A near miss, Hannah Marshall
Helen Vivienne Fletcher
Helen Vivienne Fletcher’s self-published thriller Broken Silence is bursting with promise – unfortunately, it fails to hit the spot.
Set in present-day Wellington, Broken Silence introduces us into the world of 17-year-old Kelsey, a protagonist with a heavy weight on her shoulders. Trying to deal with a terminally ill mother, an absent father, and her abusive boyfriend Mike, Kelsey’s chaotic life conveys what it feels like to be a lost and confused teenager. The mayhem escalates when a mysterious caller gives Kelsey a hand out of her violent situation with Mike – by putting him into a coma. Soon, Kelsey and the people she loves are thrown into danger, as the caller threatens those she cares for most. With Kelsey being the only one who can discover the identity of the caller, the tension rises as she tries to solve the mystery before it is too late.
Fletcher deserves applause for her handling of abuse, such a heavy topic to portray in a YA novel. Abuse is a tragically relevant, yet overlooked, issue in New Zealand society, and it’s refreshing to see an author tackling such a tough topic. I have never read a novel in which any character, let alone the protagonist, is a victim of domestic violence, making this book a stand-out in its bravery.

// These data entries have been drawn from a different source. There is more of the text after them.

(** * check-tram-schedule.py: a shallow embedding and its properties

    The script answers "departure times of tram line L (at stop S) on a
    weekday / Saturday / Sunday" from a GTFS dump, with a dataset cache
    (24 h) and a query cache (1 h) kept in the [ambrogioctl] state store.

    Conventions of the embedding.
    - A Python [str] is a Rocq [string], a character standing for a
      code point; [str.encode] is UTF-8 on the code points below 256.
      [str.lower] comes with the interpreter (it may change the length
      of a string); [Py.lower] is what it does below code point 256.
    - A [dict] is an association list in insertion order (module [Dict]):
      the script iterates over [items()] and takes the first match.
    - Functions with effects run in the monad [M] over a [World]: the
      files on disk, the clock, what the spawned processes answer, and
      the trace of effects performed so far.
    - [json], [datetime.fromisoformat], [strftime], [str.lower] and the
      iteration order of a [set] come with the interpreter; they are the
      fields of the class [PyLib]. *)

From Stdlib Require Import ZArith NArith Lia Bool Ascii String List Sorted Permutation.
From stdpp Require Import base option list gmap strings.

Local Open Scope string_scope.

(** ** Python strings *)

Module Py.

(** [str.lower] on text of code points below 256: A-Z and the accented
    capitals U+00C0..U+00DE (without the multiplication sign U+00D7) move
    up by 32. The script itself calls the interpreter's [str_lower]. *)
Definition lower_char (c : ascii) : ascii :=
  let n := N_of_ascii c in
  if ((65 <=? n) && (n <=? 90)
      || (192 <=? n) && (n <=? 222) && negb (n =? 215))%N
  then ascii_of_N (n + 32) else c.

Fixpoint lower (s : string) : string :=
  match s with
  | EmptyString => EmptyString
  | String c r => String (lower_char c) (lower r)
  end.

(** [s[:n]] *)
Fixpoint slice_to (n : nat) (s : string) : string :=
  match n, s with
  | S k, String c r => String c (slice_to k r)
  | _, _ => EmptyString
  end.

(** [s.replace(old, new)] for a one-character [old]. *)
Fixpoint replace (old : ascii) (new : string) (s : string) : string :=
  match s with
  | EmptyString => EmptyString
  | String c r =>
      if Ascii.eqb c old then new ++ replace old new r
      else String c (replace old new r)
  end.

Editor's note: With Mike’s behaviour constantly rotating from abusive to apologetic, Kelsey is conflicted with mixed feelings – “I feel like I’m spending all my time waiting for him to stop being such a dick, and start acting like himself again”. Her feelings portray a brutal reality of abusive relationships, and present bold ideas of love and its limits.

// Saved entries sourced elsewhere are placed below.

(** * TTCom: a shallow embedding of the protocol core and its checked properties

    The development follows the Python sources module by module:
    - [PyStr]      the [str] methods the sources call (Python built-ins);
    - [Shlex]      [shlex.split] in POSIX mode, as [ParmLine.splitline] calls it;
    - [PyDict]     insertion-ordered dictionaries;
    - [AttrDict]   tt_attrdict.py;
    - [Parmline]   parmline.py ([Parser], the typed parameters, [ParmLine]);
    - [Ttapi]      ttapi.py (connection pinger, server session, correlator);
    - [Triggers]   triggers.py (the address match);
    - [TTComCmd]   TTComCmd.py ([MyTeamtalkServer.outputFromEvent]).

    Text is modelled by [string]: every [ascii] stands for the Unicode code
    point of the same number, so the model covers text whose code points are
    below 256 and classifies those code points as Python does.  Python [int]
    is [Z].  Exceptions are values of [PyExc]; a call that may raise returns
    an [Outcome]. *)

From Stdlib Require Import String Ascii List Bool Arith ZArith QArith Lia DecimalString.
From Stdlib Require DecimalZ DecimalPos.
Import ListNotations.

Local Close Scope Q_scope.
Local Open Scope list_scope.
Local Open Scope string_scope.

Set Implicit Arguments.

(** ** Exceptions and outcomes

    [OutOfFuel] is no exception of Python: it marks a loop of the source that
    the bound given to its model cut short. *)

Inductive PyExc : Type :=
| KeyError
| AttributeError
| ValueError
| IndexError
| TypeError
| IOError
| CommandError
| StopIteration
| OutOfFuel.

Inductive Outcome (A : Type) : Type :=
| Returned (a : A)
| Raised (e : PyExc).

Arguments Returned {A} a.
Arguments Raised {A} e.

Definition obind {A B : Type} (o : Outcome A) (k : A -> Outcome B) : Outcome B :=
match o with
| Returned a => k a
| Raised e => Raised e
end.

Declare Scope outcome_scope.
Delimit Scope outcome_scope with outcome.

Notation "x <- c1 ;; c2" := (obind c1 (fun x => c2))
  (at level 61, c1 at next level, right associativity) : outcome_scope.

(** The double quote, which a string literal cannot hold here, and the other
    characters the sources name. *)
Definition dquote : ascii := ascii_of_nat 34.
Definition squote : ascii := ascii_of_nat 39.
Definition backslash : ascii := ascii_of_nat 92.
Definition LF : ascii := ascii_of_nat 10.
Definition CR : ascii := ascii_of_nat 13.
Definition TAB : ascii := ascii_of_nat 9.
Definition chr (c : ascii) : string := String c EmptyString.

(** ** Python [str] methods *)

Module PyStr.

Definition code (c : ascii) : nat := nat_of_ascii c.

Definition between (lo hi : nat) (c : ascii) : bool :=
(lo <=? code c)%nat && (code c <=? hi)%nat.

(** [str.isspace] on one character: TAB, LF, VT, FF, CR, FS, GS, RS, US,
    space, NEL and NBSP are the code points below 256 that Python strips. *)
Definition isspace_char (c : ascii) : bool :=
between 9 13 c || between 28 32 c || (code c =? 133)%nat || (code c =? 160)%nat.

(** Unicode letters below 256 (general categories Lu, Ll, Lo). *)
Definition isalpha_char (c : ascii) : bool :=
between 65 90 c || between 97 122 c
|| (code c =? 170)%nat || (code c =? 181)%nat || (code c =? 186)%nat
|| between 192 214 c || between 216 246 c || between 248 255 c.

(** [str.isdigit] accepts the decimal digits and, below 256, the
    superscripts two, three and one. *)
Definition isdigit_char (c : ascii) : bool :=
between 48 57 c || (code c =? 178)%nat || (code c =? 179)%nat || (code c =? 185)%nat.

However, Kelsey is a half-baked character. She is one of the most frustrating protagonists I have ever encountered: throughout the entire novel, she is either in tears, having a tantrum, or both. The growth and change expected from her never happens, and the plot suffers as a result. Kelsey is frustratingly stuck in her childish ways, making her distant and unrelatable, and her lack of change slows down the novel. Instead of being thrown into the midst of a whodunnit-style thriller, actively piecing together the clues along with Kelsey, I felt removed from and unengaged with the storyline. Feeble, annoying and changeless, Kelsey is responsible for a weakened plot and a frustrated reader.

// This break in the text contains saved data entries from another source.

(** * tg_hacker_news: the synchronisation engine of [main.go]

    A shallow embedding of the Hacker News -> Telegram mirror bot.  The
    in-memory store [b.storage.Stories] is a finite map from item ids to
    stories, the read/write mutex that guards it is part of the state (its
    acquisitions are not re-entrant, exactly as [sync.RWMutex]), the
    snapshot file, the clock, the requests posted to the Telegram API and
    the log are explicit components of the world that every method
    threads through.  The two HTTP collaborators (Hacker News and
    Telegram) are an environment of answers.  Of the variant of the bot
    that keeps its records in a database, the requests it builds are
    embedded too.

    What the embedding leaves out: [json.Marshal] of a request, which
    cannot fail on these structs; the fixed [time.Sleep] after a message;
    the requests to Hacker News, which are not recorded; a nil map, which
    only a snapshot holding [null] for the map could produce.  The
    goroutines of a cycle are run one after the other. *)

From Stdlib Require Import ZArith String Ascii List Bool Lia.
From Stdlib Require Import DecimalString DecimalPos DecimalZ.
From stdpp Require Import gmap.

Local Open Scope Z_scope.

(** ** Constants ([main.go], lines 17-27) *)

Definition BatchSize : Z := 30.
Definition NumCommentsThreshold : Z := 5.
Definition ScoreThreshold : Z := 50.

(** [Hot] is the fire emoji U+1F525, four bytes in UTF-8. *)
Definition Hot : string :=
  String "240"%char (String "159"%char (String "148"%char (String "165"%char EmptyString))).

(** Durations and instants are counted in nanoseconds, as [time.Duration]. *)
Definition Hour : Z := 3600 * 1000000000.
Definition Minute : Z := 60 * 1000000000.
Definition CleanupInterval : Z := 24 * Hour.
Definition PollInterval : Z := 5 * Minute.

(** ** Data model ([main.go], lines 29-102) *)

Record Config := {
  BotKey : string;
  ChatID : string;
  DataPath : string
}.

(** [int64] fields are integers; [LastSave] is an instant. *)
Record Story := {
  ID : Z;
  URL : string;
  Title : string;
  Descendants : Z;
  Score : Z;
  Type_ : string;
  MessageID : Z;
  LastSave : Z
}.

Definition set_MessageID (m : Z) (s : Story) : Story :=
  {| ID := ID s; URL := URL s; Title := Title s; Descendants := Descendants s;
     Score := Score s; Type_ := Type_ s; MessageID := m; LastSave := LastSave s |}.

Definition set_LastSave (t : Z) (s : Story) : Story :=
  {| ID := ID s; URL := URL s; Title := Title s; Descendants := Descendants s;
     Score := Score s; Type_ := Type_ s; MessageID := MessageID s; LastSave := t |}.

Record InlineKeyboardButton := {
  btn_Text : string;
  btn_URL : string
}.

Record InlineKeyboardMarkup := {
  InlineKeyboard : list (list InlineKeyboardButton)
}.

Record SendMessageRequest := {
  send_ChatID : string;
  send_Text : string;
  send_ParseMode : string;
  send_ReplyMarkup : InlineKeyboardMarkup;
  send_DisableNotification : bool
}.

Record SendMessageResponse := {
  send_OK : bool;
  send_Result_MessageID : Z;
  send_ErrorCode : Z;
  send_Description : string
}.

Record EditMessageTextRequest := {
  edit_ChatID : string;
  edit_MessageID : Z;
  edit_Text : string;
  edit_ParseMode : string;
  edit_ReplyMarkup : InlineKeyboardMarkup
}.

Record DeleteMessageRequest := {
  del_ChatID : string;
  del_MessageID : Z
}.

Record DeleteMessageResponse := {
  del_OK : bool;
  del_ErrorCode : Z;
  del_Description : string
}.

(** ** Strings: the library functions the renderer and the classifier use *)

Module Strings.

Local Open Scope string_scope.

(** [strconv.FormatInt(n, 10)] and the verb [%d]. *)
Definition FormatInt (n : Z) : string := NilZero.string_of_int (Z.to_int n).

(** [html.EscapeString]: the five characters the HTML escaper replaces. *)
Definition escapeChar (c : ascii) : string :=
  if Ascii.eqb c "&"%char then "&amp;"
  else if Ascii.eqb c "'"%char then "&#39;"
  else if Ascii.eqb c "<"%char then "&lt;"
  else if Ascii.eqb c ">"%char then "&gt;"
  else if Ascii.eqb c "034"%char then "&#34;"
  else String c EmptyString.

Fixpoint EscapeString (s : string) : string :=
  match s with
  | EmptyString => EmptyString
  | String c rest => escapeChar c ++ EscapeString rest
  end.

(** [strings.Contains s substr]. *)
Fixpoint Contains (s substr : string) : bool :=
  String.prefix substr s ||
  match s with
  | EmptyString => false
  | String _ rest => Contains rest substr
  end.

End Strings.

(** ** The filter ([main.go], lines 198-203) *)

Definition shouldIgnore (s : Story) : bool :=
  negb (String.eqb (Type_ s) "story")
  || (Score s <? ScoreThreshold)
  || (Descendants s <? NumCommentsThreshold)
  || String.eqb (URL s) "".

(** ** Rendering ([main.go], lines 152-158 and 205-228) *)

Module Render.

Local Open Scope string_scope.

Definition TelegramAPIBase : string := "https://api.telegram.org/".

Definition telegramAPI (b : Config) (method : string) : string :=
  TelegramAPIBase ++ BotKey b ++ "/" ++ method.

Definition newsURL (id : Z) : string :=
  "https://news.ycombinator.com/item?id=" ++ Strings.FormatInt id.

Definition scoreSuffix (s : Story) : string :=
  if (100 <? Score s)%Z then " " ++ Hot else "".

Definition commentSuffix (s : Story) : string :=
  if (100 <? Descendants s)%Z then " " ++ Hot else "".

Definition getReplyMarkup (s : Story) : InlineKeyboardMarkup :=
  {| InlineKeyboard :=
       [ [ {| btn_Text := "Score: " ++ Strings.FormatInt (Score s) ++ "+" ++ scoreSuffix s;
              btn_URL := URL s |};
           {| btn_Text := "Comments: " ++ Strings.FormatInt (Descendants s) ++ "+" ++ commentSuffix s;
              btn_URL := newsURL (ID s) |} ] ] |}.

(** The request [sendMessage] builds. *)
Definition sendRequest (b : Config) (s : Story) : SendMessageRequest :=
  {| send_ChatID := ChatID b;
     send_Text := "<b>" ++ Strings.EscapeString (Title s) ++ "</b>  " ++ URL s;
     send_ParseMode := "HTML";
     send_ReplyMarkup := getReplyMarkup s;
     send_DisableNotification := true |}.

(** The request [editMessage] builds. *)
Definition editRequest (b : Config) (s : Story) : EditMessageTextRequest :=
  {| edit_ChatID := ChatID b;
     edit_MessageID := MessageID s;
     edit_Text := "<b>" ++ Strings.EscapeString (Title s) ++ "</b>  " ++ URL s;
     edit_ParseMode := "HTML";
     edit_ReplyMarkup := getReplyMarkup s |}.

(** The request [deleteMessage] builds. *)
Definition deleteRequest (b : Config) (s : Story) : DeleteMessageRequest :=
  {| del_ChatID := ChatID b;
     del_MessageID := MessageID s |}.

End Render.

(** ** Rendering in the sqlite variant ([src/unnamed/part_001]) *)

(** The variant of the bot that keeps its records in a database builds
    its requests in [Bot.sendMessage] (lines 229-235) and
    [Bot.editMessage] (lines 266-272) with the title as it was fetched;
    its [getReplyMarkup] (lines 180-203) is the one above, word for
    word. *)
Module Sqlite.

Local Open Scope string_scope.

Definition sendRequest (b : Config) (s : Story) : SendMessageRequest :=
  {| send_ChatID := ChatID b;
     send_Text := "<b>" ++ Title s ++ "</b>  " ++ URL s;
     send_ParseMode := "HTML";
     send_ReplyMarkup := Render.getReplyMarkup s;
     send_DisableNotification := true |}.

Definition editRequest (b : Config) (s : Story) : EditMessageTextRequest :=
  {| edit_ChatID := ChatID b;
     edit_MessageID := MessageID s;
     edit_Text := "<b>" ++ Title s ++ "</b>  " ++ URL s;
     edit_ParseMode := "HTML";
     edit_ReplyMarkup := Render.getReplyMarkup s |}.

End Sqlite.

(** ** Errors, log lines and collaborator answers *)

Inductive error :=
| ErrOpen                 (* os.Open failed, and not because the file is missing *)
| ErrDecodeSnapshot       (* the JSON decoder rejected the snapshot *)
| ErrCreate               (* os.Create failed *)
| ErrEncode               (* encoder.Encode failed *)
| ErrTopStories
| ErrStoryDetails
| ErrSendPost
| ErrSendDecode
| ErrSendTelegram (code : Z) (description : string)
| ErrEditPost
| ErrDeletePost
| ErrDeleteDecode
| ErrDeleteTelegram (description : string).

Inductive LogLine :=
| WarnLoadFailed (e : error)
| LogBotStarted
| LogDetailsError (id : Z)
| LogSendError (id : Z) (e : error)
| LogSent (id : Z) (title : string)
| LogEditError (id : Z) (e : error)
| LogUpdated (id : Z) (title : string)
| LogDeleteError (id : Z) (e : error)
| LogDeleted (id : Z)
| LogInitialPollError (e : error)
| LogPollError (e : error)
| LogCleanupError (e : error).

(** What an [httpClient.Post] followed by the decoding of the body can
    give: a transport error, a body that does not decode, or a decoded
    body. *)
Inductive Posted (A : Type) :=
| PostError
| BadBody
| Body (a : A).
Arguments PostError {A}.
Arguments BadBody {A}.
Arguments Body {A} a.

(** The requests the bot posts to the Telegram API. *)
Inductive SinkCall :=
| Send (r : SendMessageRequest)
| Edit (r : EditMessageTextRequest)
| Delete (r : DeleteMessageRequest).

(** The two collaborators.  [hn_item id = None] stands for a failed
    [getStoryDetails]; the answer to an edit is the body Telegram sent,
    which has the shape of the answer to a send. *)
Record Env := {
  hn_topstories : option (list Z);
  hn_item : Z -> option Story;
  tg_send : SendMessageRequest -> Posted SendMessageResponse;
  tg_edit : EditMessageTextRequest -> Posted SendMessageResponse;
  tg_delete : DeleteMessageRequest -> Posted DeleteMessageResponse
}.

(** ** The world *)

(** [sync.RWMutex]: any number of readers or one writer.  Nothing records
    who holds it: an acquisition that cannot be granted waits, also when
    the holder is the caller itself.  Every release in the code follows
    its acquisition, so the release of a mutex that is not held (a
    run-time error in Go) does not arise. *)
Record RWMutex := {
  readers : nat;
  writer : bool
}.

Definition unlocked : RWMutex := {| readers := 0; writer := false |}.

(** The file at [config.DataPath], seen through [os.Open] and the JSON
    decoder: missing, not openable, a document that decodes to a map, or
    a document the decoder rejects after leaving [m] in the target. *)
Inductive Snapshot :=
| Absent
| Unreadable
| Document (m : gmap Z Story)
| Malformed (m : gmap Z Story).

Record World := {
  stories : gmap Z Story;      (* b.storage.Stories *)
  mutex : RWMutex;             (* b.storage.mutex *)
  snapshot : Snapshot;         (* the file at config.DataPath *)
  createFails : bool;          (* whether os.Create on that path fails *)
  encodeFault : option Snapshot;
                               (* [Some f]: once the file is created, encoder.Encode
                                  fails and leaves the file as [f] *)
  clock : Z;                   (* what time.Now() returns *)
  outbox : list SinkCall;      (* requests posted to Telegram, oldest first *)
  logs : list LogLine          (* lines printed by log.Printf, oldest first *)
}.

Definition with_stories (m : gmap Z Story) (w : World) : World :=
  {| stories := m; mutex := mutex w; snapshot := snapshot w; createFails := createFails w;
     encodeFault := encodeFault w;
     clock := clock w; outbox := outbox w; logs := logs w |}.

Definition with_mutex (mu : RWMutex) (w : World) : World :=
  {| stories := stories w; mutex := mu; snapshot := snapshot w; createFails := createFails w;
     encodeFault := encodeFault w;
     clock := clock w; outbox := outbox w; logs := logs w |}.

Definition with_snapshot (f : Snapshot) (w : World) : World :=
  {| stories := stories w; mutex := mutex w; snapshot := f; createFails := createFails w;
     encodeFault := encodeFault w;
     clock := clock w; outbox := outbox w; logs := logs w |}.

Definition with_clock (t : Z) (w : World) : World :=
  {| stories := stories w; mutex := mutex w; snapshot := snapshot w; createFails := createFails w;
     encodeFault := encodeFault w;
     clock := t; outbox := outbox w; logs := logs w |}.

Definition with_outbox (o : list SinkCall) (w : World) : World :=
  {| stories := stories w; mutex := mutex w; snapshot := snapshot w; createFails := createFails w;
     encodeFault := encodeFault w;
     clock := clock w; outbox := o; logs := logs w |}.

Definition with_logs (l : list LogLine) (w : World) : World :=
  {| stories := stories w; mutex := mutex w; snapshot := snapshot w; createFails := createFails w;
     encodeFault := encodeFault w;
     clock := clock w; outbox := outbox w; logs := l |}.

This novel immediately caught my eye on the bookshelf, and for the right reasons: the premise is unique and gripping, promising in its entirety. However, it fails to deliver that heart-pounding, edge-of-your-seat satisfaction I was looking for. The plot is messy and heavy: too much is happening, and it pollutes the storyline. The twists and turns of the novel begin brilliant and deliver great suspense, but there becomes an unnecessary amount of them, to the point of being hokum. There are so many aspects to Kelsey’s character – her absent father, her sick mother, her strained relationship with her brother. However, these aspects don’t develop or intertwine themselves into the story and ideas of the novel. They don’t add substance or depth; instead, they clog the plot, a crucial mistake to make in a genre that relies on fast-paced action and character development. With most of the ‘embellishments’ to the plot being abandoned anyway, it begs the question: why were they there in the first place?
The recipe for a great thriller is here but, unfortunately, the novel is half-baked in its plot and ideas. But I hold out hope for this writer; her clear and witty style is the saving grace of this book. Had the plot and characters been better developed, the storyline and ideas cleaner overall, I probably would have loved this book. Less of the unnecessary embellishment and more focus on a solid, clean storyline with strong characters, and you’ve got a fantastic book here. Fletcher holds great promise for a novel that will leave you on the edge of your seat. You just won’t find it here.
Hannah Marshall is 15 and from Wellington.